COLORADO — Employers are now able to register for Colorado's new Family and Medical Leave Insurance Program (FAMLI), giving employees up to 12 weeks of paid leave each year, and four additional weeks for those experiencing pregnancy or childbirth complications.
Colorado voters approved the program in 2020 by over 57%. The cost is covered by employees and their employers splitting the cost of 0.9% of the worker's wage. For someone making $60,000, around $5 is pulled out of their paycheck weekly and matched by their employer.
FAMLI compared to Colorado's current leave program
The state's current paid leave program (FMLA) is unpaid, job-protected leave. Employees are eligible if they have worked for their employer for at least 12 months and at least 1,250 hours. Only businesses with 50 or more employees are eligible for coverage.
The new FAMLI program is paid leave offered to businesses of any size, including self-employed workers. Employees are eligible for the program if they have earned at least $2,500 in wages within the state over a period of a year.

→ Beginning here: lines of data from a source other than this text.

(** Non-empty ranges that follow one another from [lo] to [hi]. *)
Fixpoint tiles (lo : Z) (l : list (Z * Z)) (hi : Z) : Prop :=
  match l with
  | [] => lo = hi
  | (a, b) :: rest => a = lo /\ a < b /\ tiles b rest hi
  end.

(** Position of a region in the layout. *)
Definition region_index (r : Region) : nat :=
  match r with
  | R_n_nodes => 0 | R_hist => 1 | R_done_count => 2 | R_mutex => 3
  | R_block_sync => 4 | R_n_leaves => 5 | R_n_depth => 6 | R_splits => 7
  | R_curr_nodes => 8 | R_next_nodes => 9
  end%nat.

(** Size of a region before alignment, read from the builder's members. *)
Definition region_capacity (sz : TypeSizes) (b : Builder) (r : Region) : Z :=
  nth (region_index r) (workspace_regions sz b) 0.

(** Where a region starts, and where the next one starts; [d_end] is the
    end of the workspace, which bounds the last region. *)
Definition region_start (b : Builder) (r : Region) : Z :=
  nth (region_index r) (region_pointers b) 0.
Definition region_limit (b : Builder) (d_end : Z) (r : Region) : Z :=
  nth (S (region_index r)) (region_pointers b ++ [d_end]) 0.
(** * Mcucpp::Fs::File — the buffered file reader of [mcucpp/filesystem/src/file.cpp]

    A shallow embedding of [File] (constructors, [Open], [Flush], the two
    [Read]s, [Write], [Seek], [EndOfFile], the destructor) over an abstract
    block driver, followed by the properties of the reader. *)

From Stdlib Require Import ZArith List Bool Lia String.
Import ListNotations.
Local Open Scope Z_scope.

(** ** Machine integers *)

(** An unsigned [bits]-wide integer is a [Z] reduced modulo [2 ^ bits]. *)
Definition wrap (bits z : Z) : Z := z mod 2 ^ bits.

(** Modelled from the spec: the typedefs [FsNode] and [TFileSize] and the
    member declarations of [File] live in fscommon.h and file.h, which are not
    among the sources.  The spec gives file offsets 64 bits ([u64]); node
    handles, the three small cursor fields and [size_t] are taken as 32-bit
    unsigned ([u32]), as is [uint32_t totalBytesAvailable] in the source. *)
Definition u32 : Z -> Z := wrap 32.
Definition u64 : Z -> Z := wrap 64.

(** ** File flags *)

(** Modelled from the spec: the enumerators of [FileFlags] are declared in
    file.h; the spec describes a bit set, so each is a distinct single bit. *)
Definition FileFlagsNone : Z := 0.
Definition FileFlagEof : Z := 1.
Definition FileNotExists : Z := 2.
Definition FileOutOufMem : Z := 4.
Definition FileFlagBufferDirty : Z := 8.
Definition FileFlagWritable : Z := 16.

(** [flags & k] used as a condition. *)
Definition has_flag (flags k : Z) : bool := negb (Z.land flags k =? 0).

(** ** The block driver *)

(** Every call the file makes on its driver, in the order made. *)
Inductive DriverCall : Type :=
| CallGetParameter
| CallEndOfFile (node : Z)
| CallGetBlocksPerNode (node : Z)
| CallGetNextChunk (node : Z)
| CallReadBlock (node : Z)
| CallWriteBlock (node : Z) (data : list Z).

Module IFsDriver.

(** The queries of [IFsDriver] the file consumes.  The chain topology is the
    driver's; the file only asks. *)
Record t : Type := mk {
  BlockSize : Z;                 (* GetParameter(BlockSize) *)
  EndOfFile : Z -> bool;
  GetBlocksPerNode : Z -> Z;
  GetNextChunk : Z -> Z
}.

End IFsDriver.

(** Storage as the driver presents it (byte [i] of the block at address
    [node]) together with the record of driver calls. *)
Record World : Type := mkWorld {
  disk : Z -> Z -> Z;
  calls : list DriverCall
}.

Definition log (w : World) (c : DriverCall) : World :=
  mkWorld (disk w) (calls w ++ [c]).

(** The [n] bytes of the block at [node]. *)
Definition read_block (d : Z -> Z -> Z) (node n : Z) : list Z :=
  map (fun i => d node (Z.of_nat i)) (seq 0 (Z.to_nat n)).

(** Storage after the first [n] bytes of [data] went to the block at [node]. *)
Definition write_block (d : Z -> Z -> Z) (node n : Z) (data : list Z)
  : Z -> Z -> Z :=
  fun a i =>
    if (a =? node) && (0 <=? i) && (i <? n)
    then nth (Z.to_nat i) data 0 else d a i.

(** [new (std::nothrow) uint8_t[n]]: the allocator either fails ([None]) or
    hands out [n] bytes of indeterminate content. *)
Definition new_array (alloc : option (Z -> Z)) (n : Z) : option (list Z) :=
  option_map (fun g => map (fun i => g (Z.of_nat i)) (seq 0 (Z.to_nat n))) alloc.

Definition zlength (l : list Z) : Z := Z.of_nat (List.length l).

Module File.

Record t : Type := mk {
  _firstNode : Z;
  _current : Z;
  _blockBuffer : option (list Z);      (* [None] is the null pointer *)
  _flags : Z;
  _positionInFile : Z;
  _size : Z;
  _blockInChunk : Z;
  _blockSize : Z;
  _positionInBuffer : Z
}.

Definition set_firstNode (v : Z) (f : t) : t :=
  mk v (_current f) (_blockBuffer f) (_flags f) (_positionInFile f)
     (_size f) (_blockInChunk f) (_blockSize f) (_positionInBuffer f).
Definition set_current (v : Z) (f : t) : t :=
  mk (_firstNode f) v (_blockBuffer f) (_flags f) (_positionInFile f)
     (_size f) (_blockInChunk f) (_blockSize f) (_positionInBuffer f).
Definition set_blockBuffer (v : option (list Z)) (f : t) : t :=
  mk (_firstNode f) (_current f) v (_flags f) (_positionInFile f)
     (_size f) (_blockInChunk f) (_blockSize f) (_positionInBuffer f).
Definition set_flags (v : Z) (f : t) : t :=
  mk (_firstNode f) (_current f) (_blockBuffer f) v (_positionInFile f)
     (_size f) (_blockInChunk f) (_blockSize f) (_positionInBuffer f).
Definition set_positionInFile (v : Z) (f : t) : t :=
  mk (_firstNode f) (_current f) (_blockBuffer f) (_flags f) v
     (_size f) (_blockInChunk f) (_blockSize f) (_positionInBuffer f).
Definition set_size (v : Z) (f : t) : t :=
  mk (_firstNode f) (_current f) (_blockBuffer f) (_flags f)
     (_positionInFile f) v (_blockInChunk f) (_blockSize f)
     (_positionInBuffer f).
Definition set_blockInChunk (v : Z) (f : t) : t :=
  mk (_firstNode f) (_current f) (_blockBuffer f) (_flags f)
     (_positionInFile f) (_size f) v (_blockSize f) (_positionInBuffer f).
Definition set_blockSize (v : Z) (f : t) : t :=
  mk (_firstNode f) (_current f) (_blockBuffer f) (_flags f)
     (_positionInFile f) (_size f) (_blockInChunk f) v (_positionInBuffer f).
Definition set_positionInBuffer (v : Z) (f : t) : t :=
  mk (_firstNode f) (_current f) (_blockBuffer f) (_flags f)
     (_positionInFile f) (_size f) (_blockInChunk f) (_blockSize f) v.

(** [_flags |= k] and [_flags &= ~k]. *)
Definition or_flags (k : Z) (f : t) : t := set_flags (Z.lor (_flags f) k) f.
Definition clear_flags (k : Z) (f : t) : t :=
  set_flags (Z.land (_flags f) (Z.lnot k)) f.

(** *** The monad of member functions

    A member function runs on [*this] and the world.  It finishes with a
    value, or touches the block buffer outside its bounds (or through a null
    pointer), or — for the two loops — runs out of fuel. *)
Inductive Outcome (A : Type) : Type :=
| Done (a : A) (f : t) (w : World)
| OutOfBounds
| OutOfFuel.
Arguments Done {A} a f w.
Arguments OutOfBounds {A}.
Arguments OutOfFuel {A}.

Definition M (A : Type) : Type := t -> World -> Outcome A.

Definition ret {A} (a : A) : M A := fun f w => Done a f w.

Definition bind {A B} (m : M A) (k : A -> M B) : M B :=
  fun f w =>
    match m f w with
    | Done a f' w' => k a f' w'
    | OutOfBounds => OutOfBounds
    | OutOfFuel => OutOfFuel
    end.

Declare Scope file_scope.
Delimit Scope file_scope with file.
Notation "x <- m ;; k" := (bind m (fun x => k))
  (at level 61, m at next level, right associativity) : file_scope.
Notation "m ;; k" := (bind m (fun _ => k))
  (at level 61, right associativity) : file_scope.
Local Open Scope file_scope.

Definition get : M t := fun f w => Done f f w.
Definition modify (g : t -> t) : M unit := fun f w => Done tt (g f) w.
Definition call (c : DriverCall) : M unit := fun f w => Done tt f (log w c).
Definition out_of_bounds {A} : M A := fun _ _ => OutOfBounds.

(** [_blockBuffer[i]] *)
Definition buffer_at (i : Z) : M Z :=
  f <- get ;;
  match _blockBuffer f with
  | Some buf =>
      if (0 <=? i) && (i <? zlength buf)
      then ret (nth (Z.to_nat i) buf 0) else out_of_bounds
  | None => out_of_bounds
  end.

(** [memcpy(dest, &_blockBuffer[off], n)]: the bytes copied out. *)
Definition buffer_copy (off n : Z) : M (list Z) :=
  f <- get ;;
  match _blockBuffer f with
  | Some buf =>
      if (0 <=? off) && (0 <=? n) && (off + n <=? zlength buf)
      then ret (firstn (Z.to_nat n) (skipn (Z.to_nat off) buf))
      else out_of_bounds
  | None => out_of_bounds
  end.

Section Methods.

Variable driver : IFsDriver.t.

(** Modelled from the spec: [FindNodeLister::Find] (findnodelister.h, not
    among the sources) is the path resolver: it maps a path to a
    (node, size) pair, with a null node when the path is not found. *)
Variable Find : string -> Z * Z.

(** [_driver.GetParameter(BlockSize)], as stored into [_blockSize]. *)
Definition drv_GetParameter : M Z :=
  call CallGetParameter ;; ret (u32 (IFsDriver.BlockSize driver)).

Definition drv_EndOfFile (node : Z) : M bool :=
  call (CallEndOfFile node) ;; ret (IFsDriver.EndOfFile driver node).

Definition drv_GetBlocksPerNode (node : Z) : M Z :=
  call (CallGetBlocksPerNode node) ;;
  ret (IFsDriver.GetBlocksPerNode driver node).

Definition drv_GetNextChunk (node : Z) : M Z :=
  call (CallGetNextChunk node) ;;
  ret (IFsDriver.GetNextChunk driver node).

(** [_driver.ReadBlock(node, _blockBuffer)]: the driver stores one block,
    [BlockSize] bytes, from index 0 of the buffer on. *)
Definition drv_ReadBlock (node : Z) : M unit :=
  fun f w =>
    let n := u32 (IFsDriver.BlockSize driver) in
    match _blockBuffer f with
    | Some buf =>
        if n <=? zlength buf
        then Done tt
               (set_blockBuffer
                  (Some (read_block (disk w) node n
                           ++ skipn (Z.to_nat n) buf)) f)
               (log w (CallReadBlock node))
        else OutOfBounds
    | None => OutOfBounds
    end.

(** [_driver.WriteBlock(node, _blockBuffer)]: the driver takes one block
    from index 0 of the buffer on. *)
Definition drv_WriteBlock (node : Z) : M unit :=
  fun f w =>
    let n := u32 (IFsDriver.BlockSize driver) in
    match _blockBuffer f with
    | Some buf =>
        if n <=? zlength buf
        then Done tt f
               (mkWorld (write_block (disk w) node n buf)
                        (calls w ++ [CallWriteBlock node (firstn (Z.to_nat n) buf)]))
        else OutOfBounds
    | None => OutOfBounds
    end.

(** [File::File(IFsDriver &driver)] *)
Definition File_unbound (w : World) : Outcome unit :=
  (bs <- drv_GetParameter ;;
   modify (set_blockSize bs) ;;
   modify (set_positionInBuffer bs))
    (mk 0 0 None (Z.lor FileFlagEof FileNotExists) (u64 (-1)) 0 0 0 0) w.

(** [File::File(IFsDriver &driver, FsNode node, TFileSize size)] *)
Definition File_node (node size : Z) (alloc : option (Z -> Z)) (w : World)
  : Outcome unit :=
  (bs <- drv_GetParameter ;;
   modify (set_blockSize bs) ;;
   modify (set_blockBuffer (new_array alloc bs)) ;;
   modify (set_positionInBuffer bs) ;;
   f <- get ;;
   match _blockBuffer f with
   | Some _ => ret tt
   | None => modify (or_flags (Z.lor FileOutOufMem FileFlagEof))
   end ;;
   f <- get ;;
   (if _firstNode f =? 0
    then modify (or_flags (Z.lor FileFlagEof FileNotExists))
    else ret tt))
    (mk (u32 node) 0 None FileFlagsNone (u64 (-1)) (u64 size) 0 0 0) w.

(** [bool File::Open(const char *filePath)] *)
Definition Open (filePath : string) (alloc : option (Z -> Z)) : M bool :=
  bs <- drv_GetParameter ;;
  modify (set_blockSize bs) ;;
  f <- get ;;
  match _blockBuffer f with
  | Some _ => ret tt
  | None => modify (set_blockBuffer (new_array alloc bs))
  end ;;
  modify (set_positionInBuffer bs) ;;
  f <- get ;;
  match _blockBuffer f with
  | None => modify (or_flags (Z.lor FileOutOufMem FileFlagEof)) ;; ret false
  | Some _ =>
      let fileEntry := Find filePath in
      modify (set_firstNode (u32 (fst fileEntry))) ;;
      modify (set_size (u64 (snd fileEntry))) ;;
      f <- get ;;
      if _firstNode f =? 0
      then modify (or_flags (Z.lor FileFlagEof FileNotExists)) ;; ret false
      else ret true
  end.

(** [File::File(IFsDriver &driver, const char *filePath)].  The
    initializer list leaves [_firstNode], [_blockBuffer], [_blockSize] and
    [_positionInBuffer] out; [Open] assigns the last two.  The other two
    start from whatever the memory of the object holds: [_firstNode] from
    an arbitrary [junk] value, and the buffer pointer from [wild], which is
    [None] where that memory reads as a null pointer and [Some mem] where
    it does not, [mem] being the bytes that can be accessed through the
    pointer ([[]] when none can).  [Open] allocates in the first case
    only. *)
Definition File_path (filePath : string) (alloc : option (Z -> Z))
           (junk : Z) (wild : option (list Z)) (w : World) : Outcome unit :=
  (Open filePath alloc ;; ret tt)
    (mk (u32 junk) 0 wild FileNotExists (u64 (-1)) 0 0 0 0) w.

(** [void File::Flush()] *)
Definition Flush : M unit :=
  f <- get ;;
  match _blockBuffer f with
  | None => ret tt
  | Some _ =>
      c <- (if _current f =? 0 then ret false
            else
              e <- drv_EndOfFile (_current f) ;;
              ret (e && has_flag (_flags f) FileFlagBufferDirty
                     && has_flag (_flags f) FileFlagWritable)) ;;
      if c : bool
      then drv_WriteBlock (u32 (_current f + _blockInChunk f))
      else ret tt
  end.

(** [File::~File()].  [delete[]] is modelled as the release of a buffer
    that [new] returned; with a non-null pointer that
    [File(driver, path)] left uninitialised it has no defined behaviour,
    and nothing is stated of the destructor there beyond its [Flush] and
    its driver calls. *)
Definition destroy : M unit :=
  Flush ;;
  f <- get ;;
  match _blockBuffer f with
  | Some _ => modify (set_blockBuffer None)
  | None => ret tt
  end.

(** The statements both [Read]s share once the current node is known not
    to end the chain (lines 160-174 and 226-240):
    [Flush(); _blockInChunk++; if (...) { ... } _positionInFile += _blockSize;].
    The result is [false] when the next chunk ends the chain, where the
    single-byte [Read] returns and the bulk [Read] breaks. *)
Definition next_block : M bool :=
  Flush ;;
  modify (fun f => set_blockInChunk (u32 (_blockInChunk f + 1)) f) ;;
  f <- get ;;
  n <- drv_GetBlocksPerNode (_current f) ;;
  go <- (if _blockInChunk f >=? n then
           next <- drv_GetNextChunk (_current f) ;;
           modify (set_blockInChunk 0) ;;
           e <- drv_EndOfFile next ;;
           if e : bool
           then modify (or_flags FileFlagEof) ;; ret false
           else modify (clear_flags FileFlagEof) ;;
                modify (set_current next) ;; ret true
         else ret true) ;;
  if go : bool
  then modify (fun f => set_positionInFile
                          (u64 (_positionInFile f + _blockSize f)) f) ;;
       ret true
  else ret false.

Parents and small businesses hoping to find more relief under new program
Kiana Manzi was living in Pueblo when she was pregnant with her second child. She had been working her customer service call center job for less than 12 months, making her unable to qualify for the state's current family leave program. Manzi said she had to take a second job as a Door Dash driver while seven months pregnant to provide for her family.
"If we were like, short a couple of bucks, and I needed to go out and make $50 to pay whatever bill needed to get paid that day, I could go out and just make what I needed to make. So I did that until the day before she was born," Manzi said.
Eventually, she applied for short-term disability but said that check wasn't enough to pay a month's worth of rent. Two weeks after going into labor, she went back to driving with Door Dash, this time with a two-week-old baby in the backseat.
"I really didn't want my two-week-old out at all these restaurants and going to random people's houses. But it was at the point where like, that was literally my only option. I didn't have anything else that I could do, without having to pay for a babysitter also," Manzi said.
She said any paid leave during that time could have helped her family make ends meet.
"Just having the extra time to be able to take off of work and not have that financial stress would have made everything significantly easier because it would have just been one less thing to worry about," she said.
Small businesses, like Bell Brothers Brewing in downtown Colorado Springs, with five employees, can now register for coverage under FAMLI. Curtis Bell, one of the co-owners of the brewery, said he hopes the new program will change the mentality toward tipped workers and give them the same benefits as any other job.
"I know tipped employees typically don't get any kind of available resources. And so anything that can make us stand out as an employer and make the brewing community better, and make sure that our staff are the best in the industry is best for us," he said.
Employers are required to begin premium deductions on January 1, 2023. The FAMLI benefits will become available to workers starting in January 2024.